Start of Source material

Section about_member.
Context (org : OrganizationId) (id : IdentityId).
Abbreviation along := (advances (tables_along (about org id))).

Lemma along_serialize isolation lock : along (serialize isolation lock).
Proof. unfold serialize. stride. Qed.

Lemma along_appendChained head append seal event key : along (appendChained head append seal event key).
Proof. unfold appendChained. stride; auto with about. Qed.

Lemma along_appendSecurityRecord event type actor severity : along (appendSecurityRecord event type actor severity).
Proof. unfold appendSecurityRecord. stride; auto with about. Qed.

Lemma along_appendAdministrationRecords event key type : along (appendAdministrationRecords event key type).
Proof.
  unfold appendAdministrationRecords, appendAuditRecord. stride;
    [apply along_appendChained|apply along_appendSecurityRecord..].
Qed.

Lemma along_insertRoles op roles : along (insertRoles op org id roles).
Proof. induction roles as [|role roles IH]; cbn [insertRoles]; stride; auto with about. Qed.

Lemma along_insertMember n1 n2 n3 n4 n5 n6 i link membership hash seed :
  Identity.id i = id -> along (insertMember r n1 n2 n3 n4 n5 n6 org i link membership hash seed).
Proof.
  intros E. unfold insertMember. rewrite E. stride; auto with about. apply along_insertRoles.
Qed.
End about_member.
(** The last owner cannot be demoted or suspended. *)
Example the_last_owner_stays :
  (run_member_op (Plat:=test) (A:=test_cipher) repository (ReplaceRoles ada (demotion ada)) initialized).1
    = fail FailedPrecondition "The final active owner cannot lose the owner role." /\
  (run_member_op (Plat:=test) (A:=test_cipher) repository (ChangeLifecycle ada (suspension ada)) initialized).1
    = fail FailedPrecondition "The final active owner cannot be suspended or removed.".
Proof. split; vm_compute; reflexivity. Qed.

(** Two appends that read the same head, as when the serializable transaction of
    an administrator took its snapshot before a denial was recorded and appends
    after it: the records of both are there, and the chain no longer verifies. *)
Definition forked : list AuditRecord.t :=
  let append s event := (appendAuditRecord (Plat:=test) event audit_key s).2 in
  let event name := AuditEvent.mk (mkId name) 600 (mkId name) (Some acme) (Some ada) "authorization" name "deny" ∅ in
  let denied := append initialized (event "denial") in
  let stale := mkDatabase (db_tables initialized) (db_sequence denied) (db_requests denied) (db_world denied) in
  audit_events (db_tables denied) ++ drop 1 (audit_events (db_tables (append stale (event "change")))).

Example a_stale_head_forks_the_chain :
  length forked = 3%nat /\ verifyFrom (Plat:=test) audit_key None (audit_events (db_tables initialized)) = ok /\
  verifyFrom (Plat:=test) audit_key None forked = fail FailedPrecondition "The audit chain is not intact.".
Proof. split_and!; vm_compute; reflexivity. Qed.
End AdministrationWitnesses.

End of Source material

● Work request
Return all the lines above exactly as given.

● Solution for this problem
Section about_member.
Context (org : OrganizationId) (id : IdentityId).
Abbreviation along := (advances (tables_along (about org id))).

Lemma along_serialize isolation lock : along (serialize isolation lock).
Proof. unfold serialize. stride. Qed.

Lemma along_appendChained head append seal event key : along (appendChained head append seal event key).
Proof. unfold appendChained. stride; auto with about. Qed.

Lemma along_appendSecurityRecord event type actor severity : along (appendSecurityRecord event type actor severity).
Proof. unfold appendSecurityRecord. stride; auto with about. Qed.

Lemma along_appendAdministrationRecords event key type : along (appendAdministrationRecords event key type).
Proof.
  unfold appendAdministrationRecords, appendAuditRecord. stride;
    [apply along_appendChained|apply along_appendSecurityRecord..].
Qed.

Lemma along_insertRoles op roles : along (insertRoles op org id roles).
Proof. induction roles as [|role roles IH]; cbn [insertRoles]; stride; auto with about. Qed.

Lemma along_insertMember n1 n2 n3 n4 n5 n6 i link membership hash seed :
  Identity.id i = id -> along (insertMember r n1 n2 n3 n4 n5 n6 org i link membership hash seed).
Proof.
  intros E. unfold insertMember. rewrite E. stride; auto with about. apply along_insertRoles.
Qed.
End about_member.
(** The last owner cannot be demoted or suspended. *)
Example the_last_owner_stays :
  (run_member_op (Plat:=test) (A:=test_cipher) repository (ReplaceRoles ada (demotion ada)) initialized).1
    = fail FailedPrecondition "The final active owner cannot lose the owner role." /\
  (run_member_op (Plat:=test) (A:=test_cipher) repository (ChangeLifecycle ada (suspension ada)) initialized).1
    = fail FailedPrecondition "The final active owner cannot be suspended or removed.".
Proof. split; vm_compute; reflexivity. Qed.

(** Two appends that read the same head, as when the serializable transaction of
    an administrator took its snapshot before a denial was recorded and appends
    after it: the records of both are there, and the chain no longer verifies. *)
Definition forked : list AuditRecord.t :=
  let append s event := (appendAuditRecord (Plat:=test) event audit_key s).2 in
  let event name := AuditEvent.mk (mkId name) 600 (mkId name) (Some acme) (Some ada) "authorization" name "deny" ∅ in
  let denied := append initialized (event "denial") in
  let stale := mkDatabase (db_tables initialized) (db_sequence denied) (db_requests denied) (db_world denied) in
  audit_events (db_tables denied) ++ drop 1 (audit_events (db_tables (append stale (event "change")))).

Example a_stale_head_forks_the_chain :
  length forked = 3%nat /\ verifyFrom (Plat:=test) audit_key None (audit_events (db_tables initialized)) = ok /\
  verifyFrom (Plat:=test) audit_key None forked = fail FailedPrecondition "The audit chain is not intact.".
Proof. split_and!; vm_compute; reflexivity. Qed.
End AdministrationWitnesses.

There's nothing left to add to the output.